→ TASK PROMPT:
State, as a single number, how many lines in the data below contain "picks".

→ Saved entries:

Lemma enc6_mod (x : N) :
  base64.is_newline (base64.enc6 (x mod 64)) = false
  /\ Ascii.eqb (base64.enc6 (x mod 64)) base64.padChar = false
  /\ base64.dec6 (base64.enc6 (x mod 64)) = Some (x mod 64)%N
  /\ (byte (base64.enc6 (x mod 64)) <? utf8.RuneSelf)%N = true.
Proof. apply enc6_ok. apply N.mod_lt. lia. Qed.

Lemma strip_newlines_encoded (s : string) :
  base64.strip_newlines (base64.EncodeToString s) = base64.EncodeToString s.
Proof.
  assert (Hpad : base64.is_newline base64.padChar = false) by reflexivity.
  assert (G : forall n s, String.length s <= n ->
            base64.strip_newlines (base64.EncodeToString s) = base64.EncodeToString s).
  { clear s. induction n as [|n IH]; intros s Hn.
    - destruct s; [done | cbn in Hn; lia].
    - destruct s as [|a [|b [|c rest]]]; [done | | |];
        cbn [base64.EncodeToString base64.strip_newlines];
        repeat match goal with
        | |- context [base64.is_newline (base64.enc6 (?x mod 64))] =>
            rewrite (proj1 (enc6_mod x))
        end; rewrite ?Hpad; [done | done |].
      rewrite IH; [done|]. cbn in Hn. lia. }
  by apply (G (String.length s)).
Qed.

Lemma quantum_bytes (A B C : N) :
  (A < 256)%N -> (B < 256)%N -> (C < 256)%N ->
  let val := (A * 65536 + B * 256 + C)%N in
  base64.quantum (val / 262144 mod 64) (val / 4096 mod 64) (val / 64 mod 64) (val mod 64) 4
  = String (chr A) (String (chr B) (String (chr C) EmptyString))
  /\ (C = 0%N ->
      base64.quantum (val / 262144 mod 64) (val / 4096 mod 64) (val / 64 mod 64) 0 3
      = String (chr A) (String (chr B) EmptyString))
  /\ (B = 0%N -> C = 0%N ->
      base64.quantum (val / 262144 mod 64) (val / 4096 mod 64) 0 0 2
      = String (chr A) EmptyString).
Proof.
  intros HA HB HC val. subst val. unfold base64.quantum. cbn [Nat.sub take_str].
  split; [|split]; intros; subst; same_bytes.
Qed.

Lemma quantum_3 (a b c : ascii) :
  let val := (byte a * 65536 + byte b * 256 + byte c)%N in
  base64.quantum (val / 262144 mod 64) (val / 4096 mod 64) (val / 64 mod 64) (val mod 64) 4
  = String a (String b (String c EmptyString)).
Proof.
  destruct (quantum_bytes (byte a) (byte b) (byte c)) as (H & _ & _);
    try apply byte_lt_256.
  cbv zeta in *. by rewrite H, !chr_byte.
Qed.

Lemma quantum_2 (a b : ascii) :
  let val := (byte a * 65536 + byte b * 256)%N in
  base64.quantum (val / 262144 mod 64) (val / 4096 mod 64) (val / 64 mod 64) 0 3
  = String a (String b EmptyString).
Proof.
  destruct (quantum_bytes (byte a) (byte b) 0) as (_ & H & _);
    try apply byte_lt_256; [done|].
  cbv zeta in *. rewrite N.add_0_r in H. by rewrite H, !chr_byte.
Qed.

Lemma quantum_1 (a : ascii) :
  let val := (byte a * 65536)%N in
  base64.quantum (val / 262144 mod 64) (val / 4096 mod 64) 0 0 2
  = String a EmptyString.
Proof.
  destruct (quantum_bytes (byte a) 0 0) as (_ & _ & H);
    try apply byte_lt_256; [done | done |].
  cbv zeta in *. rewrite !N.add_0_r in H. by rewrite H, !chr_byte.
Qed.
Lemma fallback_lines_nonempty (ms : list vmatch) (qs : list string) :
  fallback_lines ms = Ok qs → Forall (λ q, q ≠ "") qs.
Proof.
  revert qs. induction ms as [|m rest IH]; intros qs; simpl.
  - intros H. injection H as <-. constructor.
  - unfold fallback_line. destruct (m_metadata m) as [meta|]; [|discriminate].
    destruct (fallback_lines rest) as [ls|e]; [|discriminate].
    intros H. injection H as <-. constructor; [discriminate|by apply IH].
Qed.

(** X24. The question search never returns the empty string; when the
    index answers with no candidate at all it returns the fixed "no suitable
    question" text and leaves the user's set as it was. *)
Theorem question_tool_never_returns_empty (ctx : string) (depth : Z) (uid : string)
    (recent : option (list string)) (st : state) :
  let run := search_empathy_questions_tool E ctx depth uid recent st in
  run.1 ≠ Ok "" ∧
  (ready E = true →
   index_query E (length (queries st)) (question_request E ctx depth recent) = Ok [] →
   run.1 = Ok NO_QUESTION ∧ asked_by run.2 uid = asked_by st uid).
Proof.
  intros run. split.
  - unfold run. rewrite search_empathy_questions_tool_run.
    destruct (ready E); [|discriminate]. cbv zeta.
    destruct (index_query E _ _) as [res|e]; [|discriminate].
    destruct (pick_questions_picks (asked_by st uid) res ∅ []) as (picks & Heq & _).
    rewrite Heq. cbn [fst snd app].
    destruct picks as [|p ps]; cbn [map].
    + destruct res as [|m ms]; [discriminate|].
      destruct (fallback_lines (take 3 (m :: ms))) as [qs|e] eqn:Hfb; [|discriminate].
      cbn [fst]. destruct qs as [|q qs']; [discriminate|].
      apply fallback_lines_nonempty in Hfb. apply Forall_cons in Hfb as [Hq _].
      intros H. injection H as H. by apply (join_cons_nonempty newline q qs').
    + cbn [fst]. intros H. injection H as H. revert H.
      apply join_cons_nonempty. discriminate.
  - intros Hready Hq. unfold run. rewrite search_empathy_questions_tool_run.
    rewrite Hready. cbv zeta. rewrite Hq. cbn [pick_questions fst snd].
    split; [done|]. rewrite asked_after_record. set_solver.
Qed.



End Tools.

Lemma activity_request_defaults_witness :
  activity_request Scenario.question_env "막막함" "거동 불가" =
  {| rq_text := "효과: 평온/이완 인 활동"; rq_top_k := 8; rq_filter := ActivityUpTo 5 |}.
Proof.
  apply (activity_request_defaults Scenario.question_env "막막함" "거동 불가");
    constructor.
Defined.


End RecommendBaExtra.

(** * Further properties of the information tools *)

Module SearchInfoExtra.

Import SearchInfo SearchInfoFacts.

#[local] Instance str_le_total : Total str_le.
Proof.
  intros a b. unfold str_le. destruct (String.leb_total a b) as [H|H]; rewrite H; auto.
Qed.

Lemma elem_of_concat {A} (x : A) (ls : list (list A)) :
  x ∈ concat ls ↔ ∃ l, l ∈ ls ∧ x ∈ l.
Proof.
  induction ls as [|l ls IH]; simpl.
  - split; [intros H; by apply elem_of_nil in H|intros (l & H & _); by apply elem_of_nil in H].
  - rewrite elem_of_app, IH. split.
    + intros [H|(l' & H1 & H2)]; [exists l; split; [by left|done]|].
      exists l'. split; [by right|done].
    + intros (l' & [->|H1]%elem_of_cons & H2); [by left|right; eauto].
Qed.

→ TASK ANSWER:
2